I can say that with confidence about her because I am a female that survived puberty, where as I can't give you the similar-but-male speech because I have never been a boy that survived puberty myself, but I believe you got that speech a couple months back from my husband. Do you recall what he said to you or only the humiliation you felt? Because if it was only the shame then you didn't hear what he said. I wasn't there, so I'm sure I didn't get 100% of the story, but I know where it came from. It came from a man who met a woman, who had two kids, who he fell in love with, not just her but all three. He worked hard and broke himself to pieces to have a home for them and everything they desired, to protect them not just from the outside world but from themselves. He was the kind of man that can get down on the floor and play, not stand back and judge, who can see the good in somebody and overlook their faults for as long as they don't become injurious, has room in his heart to adopt the unadoptable dogs, who is moved by injustice in this world to the point where he can cry, and thinks so much of your Aunt that he can kiss her, hug her, caress her cheek, nuzzle her neck and make her dinner when she has barely functioned enough all day that the house is a mess but the dogs were walked and that is good enough for him. There is a reason that I call him 'Superman' and it is not an exaggeration. So, when he called you out on your stupidity, you knew you were getting the precious gold kind of advice. You knew he cared enough about you to say something rather that let you do your own thing because you felt he loved you. I know he did.

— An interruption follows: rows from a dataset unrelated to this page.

(** * compat.h of kartlytics: the portability header, as a function on
      translation units

    [src/compat.h] holds preprocessor directives and one declaration.  What
    such a file does is change the translation unit that includes it: it adds
    macro definitions and declares identifiers.  The header is embedded here
    as the function [compat_h] on translation-unit states, written with one
    combinator per directive ([ifndef], [define], [typedef_enum]), in the
    order of the file.  A second, small layer gives the C meaning of the
    expressions the macros expand to. *)

From stdpp Require Import base option list strings gmap.
From Stdlib Require Import ZArith Lia.

Open Scope string_scope.
Open Scope list_scope.
Open Scope Z_scope.

(** ** Preprocessing tokens and macros *)

(** The punctuators that occur in the replacement lists modelled here. *)
Inductive punct :=
  | LParen | RParen | Arrow | PlusPlus | Star | Comma.

Inductive token :=
  | TId (x : string)
  | TNum (n : N)
  | TPunct (p : punct).

(** A macro is object-like ([#define N body]) or function-like
    ([#define N(params) body]). *)
Inductive macro :=
  | ObjectLike (body : list token)
  | FunctionLike (params : list string) (body : list token).

#[global] Instance punct_eq_dec : EqDecision punct.
Proof. solve_decision. Defined.
#[global] Instance token_eq_dec : EqDecision token.
Proof. solve_decision. Defined.
#[global] Instance macro_eq_dec : EqDecision macro.
Proof. solve_decision. Defined.

(** ** Translation units *)

(** Ordinary identifiers declared so far: enumeration constants with their
    value, and typedef names of enumerated types with their members. *)
Inductive decl :=
  | DEnumerator (v : Z)
  | DTypedefEnum (members : list string).

Record tu := mkTu {
  macros : gmap string macro;
  decls : gmap string decl
}.

Definition empty_tu : tu := mkTu ∅ ∅.

Inductive pp_error :=
  | MacroRedefined (name : string)
  | Redeclared (name : string)
  | MacroInDeclaration (name : string).

Inductive result (A : Type) :=
  | Ok (a : A)
  | Err (e : pp_error).
Arguments Ok {A} a.
Arguments Err {A} e.

Definition bind {A B} (r : result A) (k : A → result B) : result B :=
  match r with
  | Ok a => k a
  | Err e => Err e
  end.

(** A directive maps a translation unit to a new one, or stops with a
    diagnostic.  [d1 >=> d2] is one line after the other. *)
Definition directive := tu → result tu.

Definition seq (d1 d2 : directive) : directive := λ E, bind (d1 E) d2.
Infix ">=>" := seq (at level 65, right associativity).

(** ** The directives the header uses *)

(** [#define name ...].  Defining a name again is allowed when the new
    definition is the same as the old one and is a constraint violation
    otherwise (ISO C 6.10.3).  The model follows a compiler that rejects the
    translation unit on that diagnostic; one that only warns goes on with
    the new definition. *)
Definition define (name : string) (m : macro) : directive := λ E,
  match macros E !! name with
  | None => Ok (mkTu (<[name := m]> (macros E)) (decls E))
  | Some m' => if decide (m' = m) then Ok E else Err (MacroRedefined name)
  end.

(** [#ifndef name ... #endif]: the group is skipped when [name] is a macro. *)
Definition ifndef (name : string) (group : directive) : directive := λ E,
  match macros E !! name with
  | Some _ => Ok E
  | None => group E
  end.

(** Declaring an ordinary identifier; a second declaration of the same
    identifier in the same scope is an error. *)
Definition declare (x : string) (d : decl) : directive := λ E,
  match decls E !! x with
  | None => Ok (mkTu (macros E) (<[x := d]> (decls E)))
  | Some _ => Err (Redeclared x)
  end.

(** Enumeration constants without an initialiser: the first has value 0 and
    each later one is one more than its predecessor (ISO C 6.7.2.2). *)
Fixpoint enum_values (next : Z) (members : list string) : list (string * Z) :=
  match members with
  | [] => []
  | x :: rest => (x, next) :: enum_values (next + 1) rest
  end.

Fixpoint declare_all (l : list (string * Z)) : directive :=
  match l with
  | [] => Ok
  | (x, v) :: rest => declare x (DEnumerator v) >=> declare_all rest
  end.

(** The first identifier of a line that names an object-like macro at that
    point. *)
Fixpoint first_macro (E : tu) (idents : list string) : option string :=
  match idents with
  | [] => None
  | x :: rest =>
      match macros E !! x with
      | Some (ObjectLike _) => Some x
      | _ => first_macro E rest
      end
  end.

(** [typedef enum { members } name;].  The line is a text line, so it is
    subject to macro replacement.  None of its identifiers is followed by
    an opening parenthesis, so a function-like macro of the same name is
    not invoked; when one of them names an object-like macro the
    declaration that reaches the compiler is not the one written, and the
    model stops there with [MacroInDeclaration]. *)
Definition typedef_enum (members : list string) (name : string) : directive := λ E,
  match first_macro E ("typedef" :: "enum" :: members ++ [name]) with
  | Some x => Err (MacroInDeclaration x)
  | None =>
      (declare_all (enum_values 0 members) >=> declare name (DTypedefEnum members)) E
  end.

(** ** The header *)

(** The macros, one definition per [#define] line of the file. *)
Definition COMPAT_H : macro := ObjectLike [].

Definition MILLISEC : macro := ObjectLike [TNum 1000%N].

Definition PATH_MAX : macro := ObjectLike [TNum 1024%N].

Definition EXIT_SUCCESS : macro := ObjectLike [TNum 0%N].
Definition EXIT_FAILURE : macro := ObjectLike [TNum 1%N].
Definition EXIT_USAGE : macro := ObjectLike [TNum 2%N].

(** [#define png_jmpbuf(png_ptr) ((png_ptr)->jmpbuf)] *)
Definition png_jmpbuf : macro :=
  FunctionLike ["png_ptr"]
    [TPunct LParen; TPunct LParen; TId "png_ptr"; TPunct RParen;
     TPunct Arrow; TId "jmpbuf"; TPunct RParen].

(** The lines between [#ifndef COMPAT_H] and the closing [#endif]. *)
Definition compat_h_group : directive :=
  define "COMPAT_H" COMPAT_H >=>
  define "MILLISEC" MILLISEC >=>
  define "PATH_MAX" PATH_MAX >=>
  define "EXIT_SUCCESS" EXIT_SUCCESS >=>
  define "EXIT_FAILURE" EXIT_FAILURE >=>
  define "EXIT_USAGE" EXIT_USAGE >=>
  typedef_enum ["B_FALSE"; "B_TRUE"] "boolean_t" >=>
  ifndef "png_jmpbuf" (define "png_jmpbuf" png_jmpbuf).

Definition compat_h : directive :=
  ifndef "COMPAT_H" compat_h_group.

(** [#include "compat.h"] written [n] times in a row. *)
Fixpoint include_n (n : nat) : directive :=
  match n with
  | O => Ok
  | S k => compat_h >=> include_n k
  end.

(** ** Macro replacement *)

(** The argument bound to parameter [x], when [x] is a parameter. *)
Fixpoint lookup_arg (params : list string) (args : list (list token))
    (x : string) : option (list token) :=
  match params, args with
  | p :: ps, a :: rest => if decide (x = p) then Some a else lookup_arg ps rest x
  | _, _ => None
  end.

Definition subst_token (params : list string) (args : list (list token))
    (t : token) : list token :=
  match t with
  | TId x => default [t] (lookup_arg params args x)
  | _ => [t]
  end.

(** One replacement: the replacement list of the macro with each parameter
    replaced by the tokens of its argument.  Arguments are given as they are
    after their own macro expansion (ISO C 6.10.3.1); rescanning of the
    result is not part of this step. *)
Definition replace (m : macro) (args : list (list token)) : option (list token) :=
  match m with
  | ObjectLike body =>
      match args with
      | [] => Some body
      | _ => None
      end
  | FunctionLike params body =>
      if decide (length args = length params)
      then Some (concat (map (subst_token params args) body))
      else None
  end.

Definition expand (E : tu) (name : string) (args : list (list token))
    : option (list token) :=
  match macros E !! name with
  | Some m => replace m args
  | None => None
  end.

(** The value of an object-like macro whose replacement list is a single
    integer constant, as [#if] or an initialiser would read it. *)
Definition macro_int (E : tu) (name : string) : option Z :=
  match expand E name [] with
  | Some [TNum n] => Some (Z.of_N n)
  | _ => None
  end.

(** ** The expressions the replacement lists spell *)

Inductive expr :=
  | EConst (n : N)
  | EId (x : string)
  | EParen (e : expr)
  | EArrow (e : expr) (f : string)
  | EPostInc (e : expr).

Fixpoint render (e : expr) : list token :=
  match e with
  | EConst n => [TNum n]
  | EId x => [TId x]
  | EParen e => TPunct LParen :: render e ++ [TPunct RParen]
  | EArrow e f => render e ++ [TPunct Arrow; TId f]
  | EPostInc e => render e ++ [TPunct PlusPlus]
  end.

(** Postfix operators after an operand already read. *)
Fixpoint parse_postfix (e : expr) (ts : list token) : expr * list token :=
  match ts with
  | TPunct Arrow :: TId f :: rest => parse_postfix (EArrow e f) rest
  | TPunct PlusPlus :: rest => parse_postfix (EPostInc e) rest
  | _ => (e, ts)
  end.

(** A postfix expression at the head of [ts]; [fuel] bounds the nesting of
    parentheses. *)
Fixpoint parse_expr (fuel : nat) (ts : list token) : option (expr * list token) :=
  match fuel with
  | O => None
  | S k =>
      match ts with
      | TNum n :: rest => Some (parse_postfix (EConst n) rest)
      | TId x :: rest => Some (parse_postfix (EId x) rest)
      | TPunct LParen :: rest =>
          match parse_expr k rest with
          | Some (e, TPunct RParen :: rest') => Some (parse_postfix (EParen e) rest')
          | _ => None
          end
      | _ => None
      end
  end.

Definition parse (ts : list token) : option expr :=
  match parse_expr (length ts) ts with
  | Some (e, []) => Some e
  | _ => None
  end.

(** ** Evaluation of those expressions in a running program *)

(** What a variable or a member of an object holds: an [int], a pointer to
    an object, or an array (as [jmp_buf] is). *)
Inductive content :=
  | CInt (n : Z)
  | CPtr (a : Z)
  | CArray (elems : list Z).

(** The variables in scope where the expression stands, and the objects
    that pointers point to, each with its members. *)
Record cstate := mkState {
  vars : gmap string content;
  objects : gmap Z (gmap string content)
}.

(** What an lvalue designates: a variable, or member [f] of the object
    at [a]. *)
Inductive lvalue :=
  | LVar (x : string)
  | LMember (a : Z) (f : string).

(** [VDecay l] is the pointer to the first element of the array that [l]
    designates. *)
Inductive value :=
  | VInt (n : Z)
  | VPtr (a : Z)
  | VDecay (l : lvalue).

Definition INT_MAX : Z := 2147483647.

Definition load (σ : cstate) (l : lvalue) : option content :=
  match l with
  | LVar x => vars σ !! x
  | LMember a f =>
      match objects σ !! a with
      | Some o => o !! f
      | None => None
      end
  end.

Definition store (σ : cstate) (l : lvalue) (c : content) : cstate :=
  match l with
  | LVar x => mkState (<[x := c]> (vars σ)) (objects σ)
  | LMember a f => mkState (vars σ) (alter (<[f := c]>) a (objects σ))
  end.

(** The value of an lvalue that holds [c]: what it holds, or, for an array,
    the pointer to its first element. *)
Definition rvalue (l : lvalue) (c : content) : value :=
  match c with
  | CInt n => VInt n
  | CPtr a => VPtr a
  | CArray _ => VDecay l
  end.

Definition has_member (σ : cstate) (a : Z) (f : string) : bool :=
  bool_decide (is_Some (load σ (LMember a f))).
(* ===== verification/_CoqProject ===== *)
-Q . S2P
Prelude.v
Prioq.v
Hexdecoct.v
Base32hex.v
JobType.v
RunQueue.v
JobData.v
TrDelete.v
TrFix.v
TrOrder.v
TrMerge.v
TrBuild.v
JobOps.v
JobFinish.v
JobInstall.v
TrApply.v
TrActivate.v
AddJob.v
JobRun.v
PathUtil.v
Siphash.v
UnitName.v
Hashmap.v
HashFuncs.v
HashmapInv.v
HashmapMap.v
HashmapIter.v
RateLimit.v
UnitDep.v
UnitDeps.v
UnitDepsOps.v
UnitMergeDeps.v
UnitNames.v
UnitRegistry.v
UnitNotify.v
JobOnFailure.v
UnitTrigger.v
UnitQueues.v
Serialize.v
UnitStart.v
JobSerialize.v
JobReexec.v
JobGc.v
UnitGc.v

I know that I am nothing to you, and my advice means nothing and it will probably blow away on the wind. Which is why I'm putting my aggravation here, rather than send it to you directly. I can't hold this sadness inside me, I can't be a good sister to your mom and listen to her and try to read between the lines what she's not saying, if I have to carry this blackness around with me. It will only multiply with every message you put out there, so I am going to have to turn off those avenues I've used to watch you. I have tried not to give my opinion about anything you do because I know your hormones make your adrenaline deaf, and I'm am not judging you. I can't judge anybody because I've make stupid choices myself, believing what I was told was my truth. I have questioned your decisions to make sure you were aware and you knew what you were doing, but that has been treated as prying and insulting.

I love you. I always have, I always will. I don't love what you do, so, I can't watch. I will know what occurs by peeking through the fingers that cover my eyes, so my hope is that I will hear that you are taking actions toward becoming a good man. In the meantime, I have to leave this circus, I have to turn off the Jerry Springer Show, because reality television makes me sick.

When I say, be good, my boy, I mean it. I am more serious when I say, be safe. Otherwise you'll break my heart and mine won't be the first nor the hardest broke.